Anti-D Prophylaxis Flashcards
What is the rationale for routine antenatal anti-D prophylaxis?
Majority of Rh negative mothers become sensitized due to “silent” sensitization secondary to occult FMH mostly after 28 weeks of pregnancy.
RAADP given to protect against and prevent this.
What are the recommendations for RAADP?
NOT DONE IN SRI LANKA
Offer to all non-sensitized Rh negative mothers at 28 weeks.
Do not offer to already sensitized mothers.
Take an antibody screening sample before giving anti-D.
Give RAADP even if anti-D given before 28 weeks.
Give additional anti-D if sensitizing event occurs after RAADP
What are the instances where Rh negative mother’s blood group antibodies are screened?

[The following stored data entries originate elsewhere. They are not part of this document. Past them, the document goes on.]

(** C10.  The outer [SELECT] of the trend hands on the averages of [hourly]
    as they are: the [avg_speed] of a row and its [prev_hour_speed] are
    averages of rows of [hourly], with no [ROUND] applied to them, whatever
    scale [AVG] has carried them to.  A [delta_speed] is there exactly when
    a [prev_hour_speed] is, and is the difference of the two columns rounded
    to two decimals: a whole number of hundredths, at most half a hundredth
    away from the difference.  On the averages 50.3333333333333333 and
    50.3383333333333333 neither column is a whole number of hundredths and
    the delta is 0.01, not the difference 0.005; on [trend_sample] the
    delta 0.13 differs from the difference 0.125. *)
Theorem delta_speed_is_rounded (hourly_rows : list (Z * Q)) :
  (forall row, In row (trend_select hourly_rows) ->
     In (hour_of_day row, avg_speed row) hourly_rows
     /\ (forall p, prev_hour_speed row = Some p -> exists h, In (h, p) hourly_rows)
     /\ (prev_hour_speed row = None -> delta_speed row = None)
     /\ (forall p, prev_hour_speed row = Some p ->
           exists d, delta_speed row = Some d
                     /\ d = round2 (avg_speed row - p)
                     /\ (exists n : Z, d = (n # 100)%Q)
                     /\ (Qabs (d - (avg_speed row - p)) <= 1 # 200)%Q))
  /\ (forall readings, query5 readings = trend_select (hourly readings))
  /\ (exists row p d,
        nth_error (trend_select hourly_at_scale_16) 1
        = Some row
        /\ prev_hour_speed row = Some p /\ delta_speed row = Some d
        /\ ~ (avg_speed row == round2 (avg_speed row))%Q
        /\ ~ (p == round2 p)%Q
        /\ (avg_speed row - p == 5 # 1000)%Q
        /\ (d == 1 # 100)%Q)
  /\ (exists row p d,
        In row (query5 trend_sample)
        /\ prev_hour_speed row = Some p /\ delta_speed row = Some d
        /\ ~ (avg_speed row == round2 (avg_speed row))%Q
        /\ ~ (d == avg_speed row - p)%Q).
Proof.
  split; [|split; [|split]].
  - intros row Hrow. destruct (trend_select_row _ _ Hrow) as [Hin [Hp Hd]].
    split; [exact Hin|]. split; [exact Hp|]. split.
    + intros E. now rewrite E in Hd.
    + intros p E. rewrite E in Hd. simpl in Hd.
      exists (round2 (avg_speed row - p)). split; [exact Hd|]. split; [reflexivity|].
      destruct (round2_spec (avg_speed row - p)) as [n [En Hn]].
      split; [exists n; exact En | exact Hn].
  - reflexivity.
  - do 3 eexists. split; [vm_compute; reflexivity|].
    split; [reflexivity|]. split; [reflexivity|].
    repeat split; try (intros H; vm_compute in H; discriminate); vm_compute; reflexivity.
  - do 3 eexists. split; [vm_compute; right; left; reflexivity|].
    split; [reflexivity|]. split; [reflexivity|].
    split; intros H; vm_compute in H; discriminate.
Qed.
(** * http-server-v2: the product store and the request router

    A shallow embedding of [models/product.model.js] (the in-memory product
    store) and of [server.js] (the request handler), with the properties of
    the specification stated and proved over them.

    How the program is modelled:
    - JavaScript values are a tagged union [value]. Numbers are IEEE 754
      binary64 values ([spec_float] with precision 53 and maximal exponent
      1024), and [Number(string)] rounds a literal to the nearest of them,
      ties to even. A string that is a value is the list of its UTF-16
      code units; paths, method names and property names are strings of
      8-bit characters, and an 8-bit string is read as a value with one
      code unit for each character.
    - An object is the finite map of its own properties; reading a
      property that is not there gives [VUndefined]. The records of the
      store are objects.
    - The module-level array [products] is passed through the store
      operations explicitly: an operation takes the array and returns the
      new one next to its result.
    - A request is handled in one step: its URL is already parsed and its
      body already received, so the handler of a POST or PATCH runs from the
      [JSON.parse] of its [end] callback on. An exception that nothing
      catches is the result [Throw].
    - A JSON response carries the value given to [JSON.stringify]; a file
      response carries the path of the file that is streamed, and a failure
      of the stream is not modelled. *)

From Stdlib Require Import ZArith Ascii String List Bool Lia.
From Stdlib Require Import Floats.SpecFloat.
From stdpp Require Import gmap strings list fin_maps.
(** * DetectaBB: boleto validation, score fusion and explanation

    A shallow embedding of the analysis pipeline of the DetectaBB backend
    (src/ml/parser.py, src/ml/validator.py, src/ml/model.py,
    src/ml/explainer.py and the fusion step of src/worker/tasks.py), with
    the properties of its specification stated and settled against it;
    and of what the endpoints do around the pipeline: the verdict of
    [test_ocr] and the upload of [analisar_boleto] (src/api/main.py), the
    quota of an anonymous address (src/api/main.py, src/auth/routes.py)
    and the check of a token (src/auth/middleware.py, src/auth/utils.py).

    Conventions of the embedding.
    - A Python [str] is a [string]: the UTF-8 bytes of the text.  The
      character classes of the regular expressions ([\d], [\s], [\w]) and
      case folding are taken on ASCII (and on the Latin-1 letters for
      [lower]); a byte of a longer UTF-8 sequence belongs to no class.
    - A Python [int] is a [Z]; a Python [float] is read as the rational
      number it denotes, a [Q].  A product of two floats is the float
      nearest to the product of the two numbers, as binary64 has it
      ([mul_float]; [Binary64] checks it against the floats of Rocq).
      Comparisons, [max] and [int] are exact on floats, and so on the
      numbers.  The decimal that [float] reads from a text and the one
      that [round] gives are kept as they are written, not moved to the
      nearest float.  NaN and the infinities are outside the model, and
      with them a product beyond the largest float.
    - A value whose Python type is not fixed by the code (a member of the
      [dados] dictionary) is a [pyval]; [PList n] is a list of [n] elements,
      which the code never inspects.  The dictionary has the nine keys that
      [parse_dados_boleto] creates, each bound to [None] until its field is
      found.
    - Code that can raise is in the [result] monad; [try ... except] is a
      [match] on the result.  What the interpreter itself contributes (the
      text of an exception, the clock, [strptime]) is a member of
      [Runtime].
    - A collection of the database is the list of its documents, in the
      order of their insertion, and an endpoint takes the stores and
      returns them as it leaves them.  A failure of the database or of the
      queue is outside the model, and with it the [except Exception] of an
      endpoint that answers it; so is what several requests do to one
      document at the same time. *)

From Stdlib Require Import ZArith QArith Qabs Qround List String Ascii Bool.
From Stdlib Require Import Lia Lqa.
From Stdlib Require Import DecimalString.
From Stdlib Require PrimFloat FloatOps SpecFloat Uint63.
Import ListNotations.

Local Open Scope list_scope.

(** [l.append(x)] and [l.extend(l')], on a list that is passed along. *)
Definition append {A : Type} (l : list A) (x : A) : list A := l ++ [x].
Definition extend {A : Type} (l l' : list A) : list A := l ++ l'.

Local Open Scope string_scope.
Local Open Scope Z_scope.

(** ** Python values, exceptions and results *)

Inductive pyval : Type :=
| PNone
| PStr (s : string)
| PNum (q : Q)
| PList (n : nat).

(** The exceptions the modelled code can meet, by what raised them. *)
Inductive exn : Type :=
| TypeError (operacao : string) (v : pyval)
| ValueError (operacao : string) (s : string)
| AttributeError (atributo : string) (v : pyval)
| IndexError.

Inductive result (A : Type) : Type :=
| Ok (a : A)
| Raise (e : exn).

Arguments Ok {A} a.
Arguments Raise {A} e.

Definition bind {A B : Type} (r : result A) (k : A -> result B) : result B :=
  match r with
  | Ok a => k a
  | Raise e => Raise e
  end.

Notation "x <- r ;; k" := (bind r (fun x => k))
  (at level 61, r at next level, right associativity).
Notation "' p <- r ;; k" := (bind r (fun x => let p := x in k))
  (at level 61, p pattern, r at next level, right associativity).

(** [for x in xs: st = f(st, x)], stopping at the first exception. *)
Fixpoint for_each {S X : Type} (f : S -> X -> result S)
  (xs : list X) (st : S) : result S :=
  match xs with
  | [] => Ok st
  | x :: xs' => st' <- f st x ;; for_each f xs' st'
  end.

(** Truthiness, as [if v:] tests it. *)
Definition truthy (v : pyval) : bool :=
  match v with
  | PNone => false
  | PStr s => negb (s =? "")%string
  | PNum q => negb (Qeq_bool q 0)
  | PList n => negb (n =? 0)%nat
  end.

(** ** Strings *)

Definition is_digit (c : ascii) : bool :=
  ((48 <=? nat_of_ascii c) && (nat_of_ascii c <=? 57))%nat.

Fixpoint filter_str (p : ascii -> bool) (s : string) : string :=
  match s with
  | EmptyString => EmptyString
  | String c s' => if p c then String c (filter_str p s') else filter_str p s'
  end.

Fixpoint forall_str (p : ascii -> bool) (s : string) : bool :=
  match s with
  | EmptyString => true
  | String c s' => p c && forall_str p s'
  end.

Fixpoint take (n : nat) (s : string) : string :=
  match n, s with
  | O, _ => EmptyString
  | S _, EmptyString => EmptyString
  | S n', String c s' => String c (take n' s')
  end.

Fixpoint drop (n : nat) (s : string) : string :=
  match n, s with
  | O, _ => s
  | S _, EmptyString => EmptyString
  | S n', String _ s' => drop n' s'
  end.

(** [s[i:j]] for [0 <= i <= j]: a slice never raises, it is cut at the end
    of the string. *)
Definition slice (s : string) (i j : nat) : string := take (j - i) (drop i s).

(** [s[i]] for [0 <= i]: a one-character string, or IndexError. *)
Definition index (s : string) (i : nat) : result string :=
  match String.get i s with
  | Some c => Ok (String c EmptyString)
  | None => Raise IndexError
  end.

(** [s * n]. *)
Fixpoint repeat_str (s : string) (n : nat) : string :=
  match n with
  | O => EmptyString
  | S n' => s ++ repeat_str s n'
  end.

(** [str(z)] and [str(n)] for integers. *)
Definition str (z : Z) : string := NilZero.string_of_int (Z.to_int z).
Definition str_nat (n : nat) : string := str (Z.of_nat n).

(** [int(c)] for a one-character string. *)
Definition int_char (c : ascii) : result Z :=
  if is_digit c then Ok (Z.of_nat (nat_of_ascii c) - 48)
  else Raise (ValueError "int" (String c EmptyString)).

(** [int(s[i])]. *)
Definition int_at (s : string) (i : nat) : result Z :=
  match String.get i s with
  | Some c => int_char c
  | None => Raise IndexError
  end.

(** [re.sub(r'[^\d]', '', v)]: a TypeError on anything but a string. *)
Definition re_sub_nao_digitos (v : pyval) : result string :=
  match v with
  | PStr s => Ok (filter_str is_digit s)
  | _ => Raise (TypeError "re.sub" v)
  end.

(** ** validator.py: the check digits *)

Definition passo_modulo10 (st : Z * Z) (c : ascii) : result (Z * Z) :=
  let '(soma, multiplicador) := st in
  d <- int_char c ;;
  let resultado := d * multiplicador in
  let resultado :=
    if resultado >? 9 then resultado / 10 + resultado mod 10 else resultado in
  Ok (soma + resultado, if multiplicador =? 2 then 1 else 2).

Booking visit (send to NBTS)
28 weeks before RAADP
Results come back to the clinic
How do you calculate the dose of anti-D?
RAADP 1500 IU at 28 weeks given in Sri Lanka
Can also give 500 IU each at 28 and 34 weeks
125 IU per mL of FMH
After delivery if baby is Rh positive —>
Calculate volume of FMH using Kleihauer test done within 2 hours of delivery
99% have <4 mL of FMH at delivery. Therefore give 500 IU
What are the instances where there is likely to be more than 4 mL of FMH?
LSCS Traumatic delivery Stillbirth IUD Multiple pregnancy Manual removal of placenta Abdominal trauma in T3 Unexplained hydrops fetalis
Give standard 1500 IU anti-D if baby is Rh positive
What are the indications for non-routine anti-D prophylaxis?
Spontaneous MC after 12+0
Spontaneous MC before 12+0 with instrumentation/curettage
Curettage at any POA
Medical ERPC at any POA
Threatened MC after 12+0
Surgical or medical TOP at any POA
All ectopic pregnancies
Antenatal events (invasive prenatal diagnosis, IU procedures, APH, IUD, ECV, any abdominal trauma)
How and when do you give anti-D?
ASAP within 72 hours of FMH event, but can give even up to 10 days after.